(* ===== verification/CmdSpec.v ===== *)
(** * Commands keep the invariant

    Preparing a command ([dnvme_prepare_64b_cmd]) and keeping it in the list of its
    queue: on an error everything is given back, on success the command node owns the
    description of the data buffer, or the queue that the command creates does.  The
    description is the one of [PrpSpec] and [SglSpec]. *)

From S2P Require Import Prelude Types Kernel Io Own Prp Paged PrpSpec Sgl SglSpec Ring Irq Queue Cmd Meta Inv Demo QueueSpec QueueOps MetaSpec.

(** ** Data buffers *)

Section transfer.
Context {E : Env}.

(** What [dma_map_sg] is relied on for: for PRPs the segments it leaves meet at page
    boundaries and hold the buffer (behind them are the entries it merged away); for
    an SGL every entry of the table is a segment. *)
Definition map_shape (cmd : nvme_64b_cmd) (flags : Z) (l : list scatterlist) : Prop :=
  if dnvme_use_sgls flags cmd
  then Forall seg_ok l ∧ total l < 2 ^ 32 ∧ bits_ok (sgl_bits cmd) ∧
       weights l (sgl_bits cmd) + Z.of_nat (length l) < 2 ^ 28
  else ∃ s l' rest, l = s :: l' ++ rest ∧ sg_wf (s :: l') (c64_data_buf_size cmd).

Definition mapped (cmd : nvme_64b_cmd) (l : list scatterlist) : Prop :=
  ∃ h, let n := buf_pages (c64_data_buf_ptr cmd) (c64_data_buf_size cmd) in
    l = sg_answer (E_map_sg n :: h) n.

Definition transfer_ok (cmd : nvme_64b_cmd) (flags : Z) : Prop :=
  user_buf_ok (c64_data_buf_ptr cmd) (c64_data_buf_size cmd) ∧
  ∀ l, mapped cmd l → map_shape cmd flags l.
(** The command is written to the entry at the tail, and nothing else. *)
Lemma wp_place X id q c w :
  inv X w → ndev_sqs (w_dev w) !! id = Some q → sq_usable q → length c = 64%nat →
  ∃ data data', sq_bytes w q = Some data ∧
    store_bytes data (64 * sqp_tail_ptr_virt (sq_pub q)) c = Some data' ∧
    wp (place_cmd id c) (λ _ w', inv X w' ∧ w_dev w' = advance id (w_dev w) ∧
      w_irqs w' = w_irqs w ∧ w_mode w' = w_mode w ∧ sq_bytes w' q = Some data' ∧
      (w_hist w' = w_hist w ∨ w_hist w' = E_sync_sg :: w_hist w)) w.
Proof.
  intros Hw Hq Hu Hc. pose proof (dw_sqs _ (i_dev _ _ Hw) _ _ Hq) as Hwf.
  destruct (sq_mem_split X id q w Hw Hq Hu) as (k & n & R & HR & Hk & Hn).
  pose proof (i_holds _ _ Hw) as Hh. rewrite HR in Hh.
  pose proof (sqw_elements _ _ Hwf). pose proof (sqw_tail _ _ Hwf). pose proof (sqw_size _ _ Hwf).
  set (off := 64 * sqp_tail_ptr_virt (sq_pub q)).
  destruct (mem_write_exact _ _ _ _ _ off c Hh Hk) as (data & data' & Hd & _ & Hst & Hwp);
    [lia|rewrite Hc; lia|].
  exists data, data'. split_and!; [done|done|]. unfold place_cmd.
  apply wp_bind, (wp_get_sq id q); [done|].
  replace (u32 (Z.shiftl _ _)) with off.
  2:{ rewrite (sqw_sqes _ _ Hwf). unfold off, NVME_NVM_IOSQES. rewrite Z.shiftl_mul_pow2 by lia.
      rewrite u32_small; lia. }
  apply wp_bind. eapply wp_mono.
  { instantiate (1 := λ _ w', (w_hist w' = w_hist w ∨ w_hist w' = E_sync_sg :: w_hist w) ∧
      same_dev w w' ∧ holds (dev_items (w_dev w) ++ X) w' ∧ sq_bytes w' q = Some data').
    unfold sq_bytes, sq_addr, sq_usable in *. destruct (sq_contig q).
    - eapply wp_mono; [exact Hwp|]. intros _ w' (? & ? & ? & _ & ?). rewrite HR. split_and!; [by left|done..].
    - destruct (Hu eq_refl) as [[p prps] Hp]. rewrite Hp in *. apply wp_bind.
      eapply wp_mono; [exact Hwp|]. intros _ w' (Hhi & ? & ? & _ & ?). apply wp_emit. rewrite HR.
      split_and!; [right; cbn; by rewrite Hhi|done| |done]. by eapply (holds_ext _ w'). }
  intros _ w1 (Hh1 & Hs1 & Hw1 & Hb1). rewrite (proj2 (Z.eqb_neq _ 0)) by lia.
  apply wp_modify. pose proof Hs1 as (Hd1 & Hi1 & Hm1).
  assert (∀ d, ndev_sqs d !! id = Some q → d <| ndev_sqs ::= alter (λ q, q <| sq_pub ::= λ p,
      p <| sqp_tail_ptr_virt ::= λ t, u16 (u32 (t + 1) mod sqp_elements p) |> |>) id |> =
      advance id d) as Hadv.
  { intros d Hqd. apply (upd_sq_eq _ _ q); [done|]. unfold set_field. by rewrite tail_next by lia. }
  assert (inv X w1) as Hi by (eapply inv_same_dev; [exact Hw|exact Hs1|done]).
  rewrite <- Hd1 in Hq. cbn. rewrite (Hadv _ Hq).
  split_and!; [|by rewrite Hd1|done|done|done|done].
  eapply (inv_upd_eq X w1 _ (advance id)); [by apply Hadv|].
  apply (inv_upd_sq X w1 id q (λ q, q <| sq_pub ::= λ p,
    p <| sqp_tail_ptr_virt ::= λ t, (t + 1) mod sqp_elements p |> |>) [] []); [done..|].
  by apply advance_wf.
Qed.

(** ** The whole *)

Definition set_cid (id n : Z) (d : nvme_device) : nvme_device :=
  d <| ndev_sqs ::= alter (λ q, q <| sq_next_cid := n |>) id |>.

Lemma set_cid_items id n d : dev_items (set_cid id n d) ≡ₚ dev_items d.
Proof.
  unfold set_cid. destruct (ndev_sqs d !! id) as [q|] eqn:Hq.
  - rewrite (dev_items_upd_sq _ _ _ _ Hq), (dev_items_sq _ _ _ Hq). done.
  - unfold dev_items. cbn. by rewrite (alter_None _ _ _ Hq).
Qed.
Lemma inv_set_cid X id n w : inv X w → inv X (w <| w_dev ::= set_cid id n |>).
Proof.
  intros Hw. destruct (ndev_sqs (w_dev w) !! id) as [q|] eqn:Hq.
  - apply (inv_upd_sq X w id q (λ q, q <| sq_next_cid := n |>) [] []); [done..|].
    destruct (dw_sqs _ (i_dev _ _ Hw) _ _ Hq). by split.
  - apply (inv_upd_eq X w _ (λ d, d)).
    + unfold set_cid. unfold set_field at 1. rewrite (alter_None _ _ _ Hq). by destruct (w_dev w).
    + by destruct w.
Qed.
Lemma set_cid_twice id n m d : set_cid id n (set_cid id m d) = set_cid id n d.
Proof.
  unfold set_cid. unfold set_field at 1 4. cbn. f_equal. rewrite alter_alter_eq. done.
Qed.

○ ○ ○ ○ ○

### DIRECTIONS
Only the lines from the first line of the material above through the line that contains "wp (place_cmd id" should be quoted, each one exactly.

### ANSWER SECTION
(* ===== verification/CmdSpec.v ===== *)
(** * Commands keep the invariant

    Preparing a command ([dnvme_prepare_64b_cmd]) and keeping it in the list of its
    queue: on an error everything is given back, on success the command node owns the
    description of the data buffer, or the queue that the command creates does.  The
    description is the one of [PrpSpec] and [SglSpec]. *)

From S2P Require Import Prelude Types Kernel Io Own Prp Paged PrpSpec Sgl SglSpec Ring Irq Queue Cmd Meta Inv Demo QueueSpec QueueOps MetaSpec.

(** ** Data buffers *)

Section transfer.
Context {E : Env}.

(** What [dma_map_sg] is relied on for: for PRPs the segments it leaves meet at page
    boundaries and hold the buffer (behind them are the entries it merged away); for
    an SGL every entry of the table is a segment. *)
Definition map_shape (cmd : nvme_64b_cmd) (flags : Z) (l : list scatterlist) : Prop :=
  if dnvme_use_sgls flags cmd
  then Forall seg_ok l ∧ total l < 2 ^ 32 ∧ bits_ok (sgl_bits cmd) ∧
       weights l (sgl_bits cmd) + Z.of_nat (length l) < 2 ^ 28
  else ∃ s l' rest, l = s :: l' ++ rest ∧ sg_wf (s :: l') (c64_data_buf_size cmd).

Definition mapped (cmd : nvme_64b_cmd) (l : list scatterlist) : Prop :=
  ∃ h, let n := buf_pages (c64_data_buf_ptr cmd) (c64_data_buf_size cmd) in
    l = sg_answer (E_map_sg n :: h) n.

Definition transfer_ok (cmd : nvme_64b_cmd) (flags : Z) : Prop :=
  user_buf_ok (c64_data_buf_ptr cmd) (c64_data_buf_size cmd) ∧
  ∀ l, mapped cmd l → map_shape cmd flags l.
(** The command is written to the entry at the tail, and nothing else. *)
Lemma wp_place X id q c w :
  inv X w → ndev_sqs (w_dev w) !! id = Some q → sq_usable q → length c = 64%nat →
  ∃ data data', sq_bytes w q = Some data ∧
    store_bytes data (64 * sqp_tail_ptr_virt (sq_pub q)) c = Some data' ∧
    wp (place_cmd id c) (λ _ w', inv X w' ∧ w_dev w' = advance id (w_dev w) ∧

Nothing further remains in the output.